Modern Ireland has a rental crisis rather than a house-price problem, according to new figures from the EU’s statistics agency.
ents in Ireland have risen at about twice the rate of house prices over the last decade, the figures from Eurostat show.
Irish rental costs have increased by 66pc from 2010 until the second quarter of this year, the third-highest rise in the EU and more than four times the EU average.
Only Estonia and Lithuania saw higher rent rises, while the EU average rise was 16pc. Most EU/IMF bailout countries have seen rents either fall or rise only slightly since they asked for financial assistance more than a decade ago.
Ireland and Portugal were the only two countries to see significant rises in rents since 2010, although rents in Portugal rose at less than half the rate in Ireland.
Fellow bailout countries Greece and Cyprus saw rental costs fall 25pc and 3pc, respectively, while Spain, which got a bank-only bailout, saw a slight increase in rents over the decade of less than 5pc.
Rents nationally rose by 7pc in the April to June period, according to the Residential Tenancies Board (RTB), despite a cap of 4pc for pressure zones that was in place at the time. The cap was recalculated in July to keep pace with inflation.
The interim director of the RTB, Padraig McGoldrick, said it pointed to an “unacceptable level of non-compliance by landlords”.
House prices in Ireland have also risen since 2010, at just under the EU average of 34pc.

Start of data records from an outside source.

Lemma find_loop_spec hm b es k : key_cmp hm = cmp -> dyn_ok b es -> (forall e, e ∈ es -> e_hash e = hf (e_key e)) ->
  forall n i, Z.of_nat n + i = zlen es -> 0 <= i ->
  (exists l1 e l2, es = l1 ++ e :: l2 /\ i <= zlen l1 /\ e_key e = k /\ find_loop n i hm b (hf k) k = Ok (Some (zlen l1, e))) \/
  (find_loop n i hm b (hf k) k = Ok None /\ forall e, e ∈ drop (Z.to_nat i) es -> e_key e <> k).
Proof.
  intros Hcmp Hok Hh. induction n as [|n IH]; intros i Hn Hi; cbn [find_loop].
  { right. split; [done|]. rewrite drop_ge by (unfold zlen in Hn; lia). intros e He. by apply elem_of_nil in He. }
  destruct (es !! Z.to_nat i) as [e|] eqn:Ee; [|apply lookup_ge_None in Ee; unfold zlen in Hn; lia].
  rewrite (at_spec _ _ _ _ Hok Ee Hi). pose proof (Hh e ltac:(by eapply list_elem_of_lookup_2)) as Hhe.
  destruct (decide (e_key e = k)) as [<-|Hne].
  - left. exists (take (Z.to_nat i) es), e, (drop (S (Z.to_nat i)) es). pose proof (lookup_lt_Some _ _ _ Ee).
    assert (Hz : zlen (take (Z.to_nat i) es) = i) by (unfold zlen; rewrite length_take; lia). rewrite take_drop_middle, Hz by done.
    rewrite Hhe, Z.eqb_refl, Hcmp. cbn [andb]. rewrite (proj2 (cmp_eq (e_key e) (e_key e)) eq_refl). repeat split; lia || done.
  - assert (Hb : (e_hash e =? hf k) && (key_cmp hm (e_key e) k =? 0) = false).
    { rewrite andb_false_iff. right. apply Z.eqb_neq. rewrite Hcmp. by intros Ec%cmp_eq. }
    rewrite Hb. destruct (IH (i + 1)) as [(l1 & e' & l2 & E1 & Hl & Hk & Hf)|[Hf Hno]]; [lia|lia| |].
    + left. exists l1, e', l2. repeat split; done || lia.
    + right. split; [done|]. intros e' He'. rewrite (drop_S _ _ _ Ee) in He'. apply elem_of_cons in He' as [->|He']; [done|].
      apply Hno. by replace (Z.to_nat (i + 1)) with (S (Z.to_nat i)) by lia.
Qed.

(** The bucket of a key, and what the search finds in it. *)
Lemma bucket_spec hm m k : hm_ok hm m ->
  exists bs E b es, let i := hf k mod zlen bs in
    dyn_ok (buckets hm) bs /\ 0 < zlen bs /\ Forall2 dyn_ok bs E /\
    (forall i es, E !! i = Some es -> entries_ok (zlen bs) i es) /\
    (forall k' v, m !! k' = Some v <->
      exists es e, E !! Z.to_nat (hf k' mod zlen bs) = Some es /\ e ∈ es /\ e_key e = k' /\ e_value e = v) /\
    hashmap_locate_bucket hm (hf k) = i /\ 0 <= i < zlen bs /\ bs !! Z.to_nat i = Some b /\ E !! Z.to_nat i = Some es /\
    dyn_ok b es /\ dynarray_at (buckets hm) i = Ok b /\
    ((exists l1 e l2, es = l1 ++ e :: l2 /\ e_key e = k /\ bucket_find hm b (hf k) k = Ok (Some (zlen l1, e)) /\ m !! k = Some (e_value e)) \/
     bucket_find hm b (hf k) k = Ok None /\ m !! k = None).
Proof.
  intros [Hhf Hcmp (bs & E & Hd & Hpos & HF & Hen & Hm)]. pose proof (Z.mod_pos_bound (hf k) (zlen bs) Hpos) as Hi.
  destruct (lookup_lt_is_Some_2 bs (Z.to_nat (hf k mod zlen bs))) as [b Hb]; [unfold zlen in *; lia|].
  destruct (Forall2_lookup_l _ _ _ _ _ HF Hb) as (es & Hes & Hbe). exists bs, E, b, es. cbn zeta.
  do 5 (split; [done|]). split; [unfold hashmap_locate_bucket, dynarray_size; by rewrite (d_size _ _ Hd)|]. do 4 (split; [done|]).
  split; [apply (at_spec _ _ _ _ Hd Hb); lia|]. unfold bucket_find, dynarray_size. rewrite (d_size _ _ Hbe).
  destruct (find_loop_spec hm b es k Hcmp Hbe) with (n := Z.to_nat (zlen es)) (i := 0) as [(l1 & e & l2 & E1 & _ & Hk & Hf)|[Hf Hno]].
  - intros e He. by apply (en_hash _ _ _ (Hen _ _ Hes)).
  - pose proof (zlen_nonneg es). lia.
  - lia.
  - left. exists l1, e, l2. repeat split; try done. apply Hm. exists es, e. repeat split; try done. rewrite E1. apply elem_of_app. right. by left.
  - right. split; [done|]. destruct (m !! k) as [v|] eqn:Em; [|done]. apply Hm in Em as (es' & e & Hes' & He & Hk & _).
    rewrite Hes in Hes'. injection Hes' as <-. by destruct (Hno e He).
Qed.

(** Replacing the bucket of a key. *)
Lemma with_bucket_spec hm bs E (i : Z) b' es' m m' : hashfunc hm = hf -> key_cmp hm = cmp ->
  dyn_ok (buckets hm) bs -> 0 < zlen bs -> Forall2 dyn_ok bs E ->
  (forall i es, E !! i = Some es -> entries_ok (zlen bs) i es) ->
  (forall k v, m !! k = Some v <->
     exists es e, E !! Z.to_nat (hf k mod zlen bs) = Some es /\ e ∈ es /\ e_key e = k /\ e_value e = v) ->
  0 <= i < zlen bs -> dyn_ok b' es' -> entries_ok (zlen bs) (Z.to_nat i) es' ->
  (forall k v, m' !! k = Some v <->
     if decide (hf k mod zlen bs = i) then exists e, e ∈ es' /\ e_key e = k /\ e_value e = v else m !! k = Some v) ->
  exists hm', with_bucket hm i b' = Ok hm' /\ hm_ok hm' m'.
Proof.
  intros Hhf Hcmp Hd Hpos HF Hen Hm Hi Hb' Hes' Hm'. unfold with_bucket. destruct (put_spec _ _ i b' Hd Hi) as (bs' & -> & Hd').
  eexists. split; [done|]. split; cbn [hashfunc key_cmp buckets]; [done|done|].
  exists (<[Z.to_nat i := b']> bs), (<[Z.to_nat i := es']> E).
  assert (Hl : zlen (<[Z.to_nat i := b']> bs) = zlen bs) by (unfold zlen; by rewrite length_insert). rewrite Hl.
  pose proof (Forall2_length _ _ _ HF) as HlE. split; [done|]. split; [done|]. split; [by apply Forall2_insert|]. split.
  - intros j es Hj. destruct (decide (j = Z.to_nat i)) as [->|Hne].
    + rewrite list_lookup_insert_eq in Hj by (unfold zlen in Hi; lia). by simplify_eq.
    + rewrite list_lookup_insert_ne in Hj by done. by apply Hen.
  - intros k v. rewrite Hm'. destruct (decide _) as [Ei|Hne].
    + rewrite Ei, list_lookup_insert_eq by (unfold zlen in Hi; lia). split; [intros (e & ?); by exists es', e|].
      intros (es & e & [= <-] & ?). by exists e.
    + rewrite list_lookup_insert_ne; [apply Hm|]. pose proof (Z.mod_pos_bound (hf k) (zlen bs) Hpos). lia.
Qed.

(** A call of the map answers as the finite map [m] would and leaves [m']; an insertion
    may fail for lack of memory, and then changes nothing. *)
Lemma insert_spec mem hm m k v : hm_ok hm m ->
  exists err old hm' mem', hashmap_insert mem hm k v = Ok (err, old, hm', mem') /\ (mem = [] -> mem' = []) /\
    match m !! k with
    | Some v0 => err = EEXIST /\ old = Some v0 /\ hm_ok hm' m
    | None => old = None /\ (err = OK /\ hm_ok hm' (<[k := v]> m) \/ err = ENOMEM /\ hm_ok hm' m /\ mem <> [])
    end.
Proof.
  intros Hok. pose proof (h_hash _ _ Hok) as Hhf. pose proof (h_cmp _ _ Hok) as Hcmp.
  destruct (bucket_spec hm m k Hok) as (bs & E & b & es & Hd & Hpos & HF & Hen & Hm & Hloc & Hi & Hb & Hes & Hbe & Hat & Hfind).
  unfold hashmap_insert. rewrite Hhf, Hloc, Hat. destruct Hfind as [(l1 & e & l2 & Ees & Hk & -> & ->)|[-> Hnone]].
  { eexists _, _, _, _. split; [done|]. done. }
  rewrite Hnone. destruct (push_back_spec mem b es (mkEntry (hf k) k v) Hbe) as (err & b' & mem' & -> & Hmem & Hcase).
  pose proof (Hen _ _ Hes) as [Hh Hnd]. set (i := hf k mod zlen bs) in *.
  assert (Hother : forall k' v', hf k' mod zlen bs = i -> m !! k' = Some v' <-> exists e, e ∈ es /\ e_key e = k' /\ e_value e = v').
  { intros k' v' Ei. rewrite Hm, Ei, Hes. split; [intros (? & e & [= <-] & ?); by exists e|]. intros (e & ?). by exists es, e. }
  destruct Hcase as [[-> Hb']|(-> & Hb' & Hne)].
  - destruct (with_bucket_spec hm bs E i b' _ m (<[k := v]> m) Hhf Hcmp Hd Hpos HF Hen Hm Hi Hb') as (hm' & -> & Hok').
    + split.
      * intros e [He|He%list_elem_of_singleton]%elem_of_app; [by apply Hh|]. by subst e.
      * rewrite fmap_app. apply NoDup_app. split; [done|]. split; [|apply NoDup_singleton]. intros x Hx Hx'%list_elem_of_singleton. cbn in Hx'. subst x.
        apply list_elem_of_fmap in Hx as (e & Hke & He). assert (Hs : m !! k = Some (e_value e)) by (apply Hother; [done|]; by exists e). congruence.
    + intros k' v'. destruct (decide _) as [Ei|Hni]; [|rewrite lookup_insert_ne; [done|]; by intros <-].
      destruct (decide (k = k')) as [<-|Hkk].
      * rewrite lookup_insert_eq. split.
        -- intros [= ->]. exists (mkEntry (hf k) k v'). split; [|done]. apply elem_of_app. right. by left.
        -- intros (e & [He|He%list_elem_of_singleton]%elem_of_app & Hk & Hv); [|by subst].
           assert (Hs : m !! k = Some v') by (apply Hother; [done|]; by exists e). congruence.
      * rewrite lookup_insert_ne by done. rewrite Hother by done. split.
        -- intros (e & He & ?). exists e. split; [apply elem_of_app; by left|done].
        -- intros (e & [He|He%list_elem_of_singleton]%elem_of_app & Hk & Hv); [by exists e|]. subst e. done.
    + eexists _, _, _, _. split; [done|]. split; [done|]. split; [done|]. by left.
  - destruct (with_bucket_spec hm bs E i b' es m m Hhf Hcmp Hd Hpos HF Hen Hm Hi Hb') as (hm' & -> & Hok'); [by split| |].
    + intros k' v'. destruct (decide _) as [Ei|]; [by apply Hother|done].
    + eexists _, _, _, _. split; [done|]. split; [done|]. split; [done|]. by right.
Qed.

Prices continued to fall after the previous financial crisis, reaching a plateau in 2012-13 before starting to rise again.
Since 2010, house prices have more than doubled in Estonia, Luxembourg and Hungary, but they fell in Spain, Cyprus, Italy and Greece, all of which (bar Italy) were in a bailout programme after the 2008 crisis. ESRI research professor Kieran McQuinn said yesterday that the Government’s shared equity scheme for first-time buyers could add to the cost of housing.